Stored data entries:

○ ○ ○ ○ ○

Lemma arrange_grid_outcome_from i data :
  forall a,
    let r := result_fold (enumerate_from i data) a (fun a '(j, row) =>
               result_fold (enumerate row) a
                 (fun a '(i, gid) => TileArranger_add_tile a gid i j)) in
    match (if (tiles_in_grid data =? 0)%nat then Ok ident_mat
           else get_tile_uv_transform (tileset a) 0) with
    | Ok _ => exists a', r = Ok a' /\ tileset a' = tileset a
    | Raise e => r = Raise e
    end.
Proof.
  unfold tiles_in_grid. revert i.
  induction data as [|row data IH]; intros i a; cbn -[Nat.eqb].
  - exists a. auto.
  - unfold mbind, result_bind.
    pose proof (arrange_row_outcome i (enumerate row) a) as Hrow.
    cbn -[Nat.eqb] in Hrow. unfold enumerate in Hrow at 1.
    rewrite map_snd_enumerate_from in Hrow.
    rewrite List.filter_app, length_app.
    destruct (length (List.filter _ row)) as [|n].
    + cbn -[Nat.eqb] in *. destruct Hrow as (a1 & -> & Hts).
      specialize (IH (i + 1) a1). cbn -[Nat.eqb] in IH. rewrite Hts in IH. exact IH.
    + cbn in *. destruct (get_tile_uv_transform (tileset a) 0) as [uv|e] eqn:Huv.
      * destruct Hrow as (a1 & -> & Hts).
        specialize (IH (i + 1) a1). cbn -[Nat.eqb] in IH. rewrite Hts, Huv in IH.
        destruct (_ =? 0)%nat; exact IH.
      * rewrite Hrow. reflexivity.
Qed.

(** X17. Whether composing a tile layer raises, and what: [KeyError]
    without a tileset under key 1; else, when some cell is not empty,
    what the atlas mapper raises for that tileset ([ValueError] for
    unknown image dimensions, [ZeroDivisionError] for a zero dimension or
    column count); else [AssertionError] when the tileset has no image;
    else the layer node, the first node constructed.  The gids of the
    cells play no part beyond being zero or not: a gid outside the range
    of the tileset under key 1 is not rejected. *)
Theorem tile_layer_outcome
    (m : TiledMap) (h : LayerHeader) (data : option (list (list Z))) (s : State) :
  snd (load_tile_layer m h data s)
  = match dict_get (tilesets m) 1 with
    | None => Raise (KeyError 1)
    | Some ts =>
        match (if (tiles_in_grid (default [] data) =? 0)%nat then Ok ident_mat
               else get_tile_uv_transform ts 0) with
        | Raise e => Raise e
        | Ok _ =>
            match ts_image ts with
            | None => Raise AssertionError
            | Some _ => Ok (next_node s)
            end
        end
    end.
Proof.
  unfold load_tile_layer, dict_getitem.
  destruct (dict_get (tilesets m) 1) as [ts|] eqn:Hts; [|reflexivity].
  unfold mbind at 1 2 3. unfold M_bind at 1 2 3.
  unfold new_NodePath, construct, lift. simpl.
  set (s2 := set_scene _ _ _).
  unfold mbind at 1. unfold M_bind at 1.
  destruct (grid_loop_frame m (S (next_node s)) (enumerate (default [] data))
              (new_TileArranger ts) s2) as [Hres _].
  simpl in Hres.
  pose proof (arrange_grid_outcome_from 0 (default [] data) (new_TileArranger ts)) as Hgrid.
  cbn -[Nat.eqb tiles_in_grid] in Hgrid.
  destruct (for_fold _ _ _ s2) as [s3 r] eqn:Hloop. cbn [snd] in Hres.
  change (enumerate (default [] data)) with (enumerate_from 0 (default [] data)) in Hres.
  rewrite <- Hres in Hgrid. clear Hres.
  destruct (if (tiles_in_grid (default [] data) =? 0)%nat then _ else _) as [uv|e].
  - destruct Hgrid as (a & -> & Hta). cbn [tileset new_TileArranger] in Hta.
    destruct (ts_image ts) as [img|] eqn:Himg.
    + assert (Himg' : ts_image (tileset a) = Some img) by (rewrite Hta; exact Himg).
      unfold mbind, M_bind. rewrite (generate_node_ok _ _ _ Himg'). reflexivity.
    + assert (Himg' : ts_image (tileset a) = None) by (rewrite Hta; exact Himg).
      unfold mbind, M_bind. rewrite (generate_node_no_image _ _ Himg'). reflexivity.
  - rewrite Hgrid. reflexivity.
Qed.

(** ** Image layers *)

(** X18. An image layer composed through [load_layer]: the layer node is
    the first node constructed and carries the layer's name; its only
    child is a card named by the stem of the image file, whose frame spans
    (0, width) by (-height, 0) for the original size the engine reports
    of the file at [map_file.parent / image]; the texture bound to the
    card is made from that file with its alpha filled with the layer's
    opacity, and, the fill having given a colour image an alpha channel,
    the card of a colour image is alpha-blended whether or not the file
    has an alpha channel. *)
Theorem image_layer_card
    (m : TiledMap) (h : LayerHeader) (image : Path) (layer' : Layer)
    (s s' : State) (p : NodePath) :
  load_layer m (ImageLayer h image) s = (layer', (s', Ok p)) ->
  let file := path_join (parent (map_file m)) image in
  let size := read_image s file in
  p = next_node s
  /\ layer_node_of (ImageLayer h image) (scene s' !! p)
  /\ exists card nd rs,
       children_of s' p = [card]
       /\ scene s' !! card = Some nd
       /\ node_name nd = stem file
       /\ node_kind nd
          = CardNode (0, inject_Z (img_orig_file_x_size size),
                      inject_Z (- img_orig_file_y_size size), 0)%Q
       /\ node_children nd = []
       /\ node_state nd = Some rs
       /\ tex_file (rs_texture rs) = file
       /\ tex_alpha_fill (rs_texture rs) = Some (layer_opacity h)
       /\ (3 <= img_num_components size -> rs_alpha_blend rs = true).
Proof.
  intros Hrun file size. revert Hrun. cbn [load_layer]. fold file.
  unfold load_image_layer, mbind, M_bind, new_NodePath, construct, texture_read,
    set_state, reparent_to, modify, mret, M_ret.
  cbn [fst snd next_node scene set_scene read_image tex_image]. fold size.
  intros [= _ <- <-]. split; [reflexivity|].
  unfold children_of, layer_node_of. cbn [scene set_scene]. heap_lookup.
  split; [eexists; split; [reflexivity|]; cbn; auto 10|].
  eexists (S (next_node s)), _,
    (make_render_state (modify_opacity (MkTexture file size FT_default None)
                          (layer_opacity h))).
  split; [reflexivity|]. heap_lookup.
  split; [reflexivity|]. cbn [node_name node_kind node_children node_state with_state
                               fresh_node].
  split; [reflexivity|]. split; [reflexivity|]. split; [reflexivity|].
  split; [reflexivity|].
  unfold make_render_state, modify_opacity, with_alpha.
  cbn [tex_image img_num_components].
  destruct (img_num_components size <? 3) eqn:Hn.
  - cbn. split; [reflexivity|]. split; [reflexivity|]. apply Z.ltb_lt in Hn. lia.
  - cbn. split; [reflexivity|]. split; reflexivity.
Qed.
(** * ics2000 light platform: command dispatch, admission guard and retry loop

    A shallow embedding of [custom_components/ics2000/light.py].  Python
    integers are [Z], [None]-able attributes are [option], the [**kwargs]
    dictionaries are [gmap string Z], thread names are strings built exactly
    as the f-string of [KlikAanKlikUitThread.__init__] builds them, and the
    methods that mutate [self] and start threads are written in
    state-passing style: they return the new entity together with the list
    of threads on which [.start()] was called, in program order. *)

From Stdlib Require Import ZArith Lia.
From Stdlib Require Import Floats Uint63.
From stdpp Require Import base tactics option list strings pretty gmap.

Local Open Scope Z_scope.

(** ** Python runtime pieces used by the module *)

Module Py.

(** Exceptions that can leave a call.  [ValueError] is what [time.sleep]
    raises on a negative duration; [HubError] stands for whatever a hub
    command raises. *)
Inductive exn : Type :=
| ValueError
| HubError.

Inductive outcome (A : Type) : Type :=
| Returned (a : A)
| Raised (e : exn).
Arguments Returned {A} a.
Arguments Raised {A} e.

(** State-and-exception monad: a computation runs on a state and either
    returns or raises, the state changes made so far being kept. *)
Definition M (S A : Type) : Type := S → outcome A * S.
(** * zerver/lib/queue.py: the RabbitMQ client layer

    A shallow embedding of [SimpleQueueClient] (blocking), of
    [TornadoQueueClient] (event driven), of [queue_json_publish] and of
    [retry_event], followed by the properties the design document states
    about them and by further properties of the code.

    The broker (pika and RabbitMQ) is not part of the repository.  It is
    modelled as an environment: every request a client issues is recorded in
    a trace, may fail as a fault schedule says, and otherwise acts on a small
    broker state (ready messages per queue, unacknowledged deliveries). *)

From stdpp Require Import gmap strings list fin_maps pretty.
From Stdlib Require Import ZArith Lia Strings.Byte.

Set Default Proof Using "Type".
Local Open Scope string_scope.
Local Open Scope list_scope.
Local Open Scope Z_scope.

(** ** Python values, exceptions and the effect monad *)

Module Py.

(** [bytes] objects. *)
Definition bytes := list Byte.byte.

#[global] Instance byte_eq_dec : EqDecision Byte.byte := Byte.byte_eq_dec.

(** The values an event dictionary may hold that matter to [retry_event]. *)
Inductive pyval :=
| PNone
| PBool (b : bool)
| PInt (z : Z)
| PStr (s : string).

#[global] Instance pyval_eq_dec : EqDecision pyval.
Proof. solve_decision. Defined.
(** * WorkTimeCounter: hours, calendar, ledger and invoice arithmetic

    A shallow embedding of the computation core of the WorkTimeCounter
    repository ([src/server.js] and [src/public/app.js]): the hours parsers,
    [round2], the holiday calendar, the month sum and the month clean-up of
    the ledger, and the money fields of [normalizeInvoice]; then the texts
    and file names, the due date and the date fields of an invoice, the
    handlers that store entries, clients and invoices, and the forms and
    the month filter of the client.

    The handlers are modelled on the stored document as [JSON.parse] reads
    it and [JSON.stringify] writes it; reading and writing the data file
    are taken to succeed.

    JavaScript numbers are IEEE 754 binary64 values.  They are modelled by the
    standard library's [spec_float] with [prec = 53] and [emax = 1024], and the
    arithmetic operators by [SFadd], [SFmul], [SFdiv]: the same rounding
    (nearest, ties to even), the same signed zeros, infinities and NaN.

    JavaScript strings are modelled by [string]; a character stands for the
    code unit of the same number, so the model covers strings whose code units
    are below 256 (ASCII and Latin-1).

    A Date depends on the host: its getters read local time while
    [toISOString] and the parse of a date-only string work in UTC.  The host's
    offset from UTC is a parameter of every function that builds or reads a
    Date. *)

From Stdlib Require Import ZArith QArith Bool List String Ascii Lia.
From Stdlib Require Import SpecFloat.
Import ListNotations.
Local Open Scope string_scope.
Local Open Scope Z_scope.
(** Check mode of the per-package reconciliation leaves the remote and the
    trace as they are, and returns from any state what a real run returns
    when it returns. *)
Theorem ensure_package_tags_check_mode :
  forall (SO : SetOrder) (C : Client) (repo_name : pyval)
         (package_name : string) (current_tags desired_tags : pyval),
    (forall w,
        snd (ensure_package_tags repo_name package_name true
               current_tags desired_tags w) = w) /\
    (forall w w' changes,
        ensure_package_tags repo_name package_name false
          current_tags desired_tags w = (Ok changes, w') ->
        forall w0,
          ensure_package_tags repo_name package_name true
            current_tags desired_tags w0 = (Ok changes, w0)).
Proof.
  intros SO C repo_name package_name current_tags desired_tags. split.
  - intros w. now rewrite ensure_package_tags_dry.
  - intros w w' changes Hrun w0. rewrite ensure_package_tags_dry.
    now rewrite (ensure_package_tags_ok _ _ _ _ _ _ _ _ Hrun).
Qed.

Section AccountingOnReference.
#[local] Existing Instance Reference.insertion_order.
#[local] Existing Instance Reference.reference_client.

(** Against the in-memory remote: tag [beta] of [foo] is deleted and tag
    [latest] created, two changes and two calls. *)
Lemma ensure_package_tags_one_call_per_change_witness :
  exists issued,
    map req_verb issued = [DELETE; POST] /\
    length issued = 2%nat.
Proof.
  destruct (ensure_package_tags_one_call_per_change
              Reference.insertion_order Reference.reference_client
              (VStr "repo1") "foo"
              (VDict [("beta", VDict [("id", VInt 2)])])
              (VDict [("latest", VDict [])])
              (@fresh Reference.reference_client store_with_repo)
              (snd (ensure_package_tags (VStr "repo1") "foo" false
                      (VDict [("beta", VDict [("id", VInt 2)])])
                      (VDict [("latest", VDict [])])
                      (@fresh Reference.reference_client store_with_repo)))
              [removing_tag "foo" (VStr "beta");
               adding_tag "foo" (VStr "latest")])
    as (issued & Hc & Hlen & _).
  - reflexivity.
  - exists issued. split; [| exact Hlen].
    cbn [calls fresh app] in Hc. rewrite <- Hc. reflexivity.
Defined.

(** Against the in-memory remote: the changes of the real run above are
    the changes of check mode. *)
Lemma ensure_package_tags_check_mode_witness :
  ensure_package_tags (VStr "repo1") "foo" true
    (VDict [("beta", VDict [("id", VInt 2)])])
    (VDict [("latest", VDict [])])
    (fresh store_with_repo)
  = (Ok [removing_tag "foo" (VStr "beta"); adding_tag "foo" (VStr "latest")],
     fresh store_with_repo).
Proof.
  destruct (ensure_package_tags_check_mode
              Reference.insertion_order Reference.reference_client
              (VStr "repo1") "foo"
              (VDict [("beta", VDict [("id", VInt 2)])])
              (VDict [("latest", VDict [])])) as (_ & H).
  apply (H (@fresh Reference.reference_client store_with_repo)
           (snd (ensure_package_tags (VStr "repo1") "foo" false
                   (VDict [("beta", VDict [("id", VInt 2)])])
                   (VDict [("latest", VDict [])])
                   (@fresh Reference.reference_client store_with_repo)))).
  reflexivity.
Defined.

End AccountingOnReference.

(** *** A package that needs no change *)

Lemma dict_get_del_other (k k' : string) (d : dict) :
  k <> k' -> dict_get k (dict_del k' d) = dict_get k d.
Proof.
  intros Hne. induction d as [| [k2 v2] d IH]; cbn [dict_del dict_get];
    [reflexivity |].
  destruct (String.eqb k' k2) eqn:E.
  - apply String.eqb_eq in E. subst k2.
    destruct (String.eqb k k') eqn:E'; [| reflexivity].
    apply String.eqb_eq in E'. contradiction.
  - cbn [dict_get]. now rewrite IH.
Qed.

Lemma set_sub_all_in (a b : list pyval) :
  (forall x, In x a -> mem x b = true) -> set_sub a b = [].
Proof.
  unfold set_sub. induction a as [| x a IH]; intros H; cbn [filter];
    [reflexivity |].
  rewrite (H x) by now left. cbn [negb]. apply IH.
  intros y Hy. apply H. now right.
Qed.

Lemma set_and_all_in (a b : list pyval) :
  (forall x, In x a -> mem x b = true) -> set_and a b = a.
Proof.
  unfold set_and. induction a as [| x a IH]; intros H; cbn [filter];
    [reflexivity |].
  rewrite (H x) by now left. f_equal. apply IH.
  intros y Hy. apply H. now right.
Qed.

Lemma for_each_unchanged {C : Client} {A S : Type}
  (body : A -> S -> M S) (l : list A) (acc : S) (w : world) :
  (forall x, In x l -> body x acc w = (Ok acc, w)) ->
  for_each l body acc w = (Ok acc, w).
Proof.
  induction l as [| x l IH]; intros H; cbn [for_each]; [reflexivity |].
  unfold bind. rewrite (H x) by now left.
  apply IH. intros y Hy. apply H. now right.
Qed.

(** A package whose remote tags are the declared ones, template by template
    and with equal variants, is left alone: the per-package reconciliation
    reports nothing and issues no call, in check mode and in a real run. *)
Theorem ensure_package_tags_converged :
  forall (SO : SetOrder) (C : Client) (repo_name : pyval)
         (package_name : string) (check_mode : bool)
         (current desired : list (string * dict)) (w : world),
    NoDup (map fst current) ->
    NoDup (map fst desired) ->
    (forall t, In t (map fst desired) -> In t (map fst current)) ->
    (forall t c,
        In (t, c) current ->
        dict_mem "id" c = true /\
        exists d, In (t, d) desired /\
                  py_eqb (variant_of c) (variant_of d) = true) ->
    ensure_package_tags repo_name package_name check_mode
      (tag_settings current) (tag_settings desired) w = (Ok [], w).
Proof.
  intros SO C repo_name package_name check_mode current desired w
    Hndc Hndd Hsub Hsame.
  assert (Hcd : forall x, In x (map VStr (map fst current)) ->
                          mem x (map VStr (map fst desired)) = true).
  { intros x Hx. apply in_map_iff in Hx. destruct Hx as (t & <- & Ht).
    apply mem_strs. apply in_map_iff in Ht.
    destruct Ht as ([t' c] & <- & Hin).
    destruct (Hsame _ _ Hin) as (_ & d & Hd & _).
    cbn [fst]. apply in_map_iff. exists (t', d). now split. }
  assert (Hdc : forall x, In x (map VStr (map fst desired)) ->
                          mem x (map VStr (map fst current)) = true).
  { intros x Hx. apply in_map_iff in Hx. destruct Hx as (t & <- & Ht).
    apply mem_strs. now apply Hsub. }
  unfold ensure_package_tags.
  rewrite (py_set_tag_settings _ Hndc), (py_set_tag_settings _ Hndd).
  unfold bind at 1 2 3. unfold lift at 1 2. cbv beta iota zeta.
  rewrite (set_sub_all_in _ _ Hcd), set_iter_nil. cbn [for_each].
  unfold ret at 1. cbv beta iota zeta.
  unfold bind at 1 2 3. unfold lift at 1 2. cbv beta iota zeta.
  rewrite (set_and_all_in _ _ Hcd).
  rewrite for_each_unchanged.
  - unfold bind at 1 2 3. unfold lift at 1 2. cbv beta iota zeta.
    rewrite (set_sub_all_in _ _ Hdc), set_iter_nil. cbn [for_each].
    reflexivity.
  - intros x Hx.
    apply (Permutation_in _ (set_iter_perm _)) in Hx.
    apply in_map_iff in Hx. destruct Hx as (t & <- & Ht).
    apply in_map_iff in Ht. destruct Ht as ([t' c] & <- & Hin).
    cbn [fst].
    destruct (Hsame _ _ Hin) as (Hid & d & Hd & Heq).
    unfold tag_settings. cbn [py_getitem].
    rewrite (dict_get_map_in (fun p => VDict (snd p)) current t' c Hndc Hin).
    rewrite (dict_get_map_in (fun p => VDict (snd p)) desired t' d Hndd Hd).
    cbn [snd]. unfold bind, lift. cbn [py_copy py_pop].
    unfold dict_mem in Hid.
    destruct (dict_get "id" c) as [idv |]; [| discriminate].
    unfold compare_package_tags. cbn [py_get obind].
    rewrite (dict_get_del_other "variant" "id") by discriminate.
    unfold variant_of in Heq. rewrite Heq. reflexivity.
Qed.

Section ConvergedOnReference.
#[local] Existing Instance Reference.insertion_order.
#[local] Existing Instance Reference.reference_client.

(** Two tags, one restricted to a variant, declared in another order than
    the remote lists them. *)
Lemma ensure_package_tags_converged_witness :
  ensure_package_tags (VStr "repo1") "foo" false
    (tag_settings [("latest", [("id", VInt 4)]);
                   ("beta", [("variant", VStr "V1"); ("id", VInt 2)])])
    (tag_settings [("beta", [("variant", VStr "V1")]); ("latest", [])])
    (fresh store_with_repo)
  = (Ok [], fresh store_with_repo).
Proof.
  apply (ensure_package_tags_converged
           Reference.insertion_order Reference.reference_client
           (VStr "repo1") "foo" false
           [("latest", [("id", VInt 4)]);
            ("beta", [("variant", VStr "V1"); ("id", VInt 2)])]
           [("beta", [("variant", VStr "V1")]); ("latest", [])]).
  - repeat constructor; cbn; intuition discriminate.
  - repeat constructor; cbn; intuition discriminate.
  - cbn. tauto.
  - intros t c [[= <- <-] | [[= <- <-] | []]].
    + split; [reflexivity |]. exists []. split; [cbn; tauto | reflexivity].
    + split; [reflexivity |]. exists [("variant", VStr "V1")].
      split; [cbn; tauto | reflexivity].
Defined.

○ ○ ○ ○ ○

Exercise requirements -
From the records above, copy only the lines starting with the line that holds "Definition M (S" and going on through the line that holds "the month filter of the client.", exactly as written.

Written answer -
Definition M (S A : Type) : Type := S → outcome A * S.
(** * zerver/lib/queue.py: the RabbitMQ client layer

    A shallow embedding of [SimpleQueueClient] (blocking), of
    [TornadoQueueClient] (event driven), of [queue_json_publish] and of
    [retry_event], followed by the properties the design document states
    about them and by further properties of the code.

    The broker (pika and RabbitMQ) is not part of the repository.  It is
    modelled as an environment: every request a client issues is recorded in
    a trace, may fail as a fault schedule says, and otherwise acts on a small
    broker state (ready messages per queue, unacknowledged deliveries). *)

From stdpp Require Import gmap strings list fin_maps pretty.
From Stdlib Require Import ZArith Lia Strings.Byte.

Set Default Proof Using "Type".
Local Open Scope string_scope.
Local Open Scope list_scope.
Local Open Scope Z_scope.

(** ** Python values, exceptions and the effect monad *)

Module Py.

(** [bytes] objects. *)
Definition bytes := list Byte.byte.

#[global] Instance byte_eq_dec : EqDecision Byte.byte := Byte.byte_eq_dec.

(** The values an event dictionary may hold that matter to [retry_event]. *)
Inductive pyval :=
| PNone
| PBool (b : bool)
| PInt (z : Z)
| PStr (s : string).

#[global] Instance pyval_eq_dec : EqDecision pyval.
Proof. solve_decision. Defined.
(** * WorkTimeCounter: hours, calendar, ledger and invoice arithmetic

    A shallow embedding of the computation core of the WorkTimeCounter
    repository ([src/server.js] and [src/public/app.js]): the hours parsers,
    [round2], the holiday calendar, the month sum and the month clean-up of
    the ledger, and the money fields of [normalizeInvoice]; then the texts
    and file names, the due date and the date fields of an invoice, the
    handlers that store entries, clients and invoices, and the forms and
    the month filter of the client.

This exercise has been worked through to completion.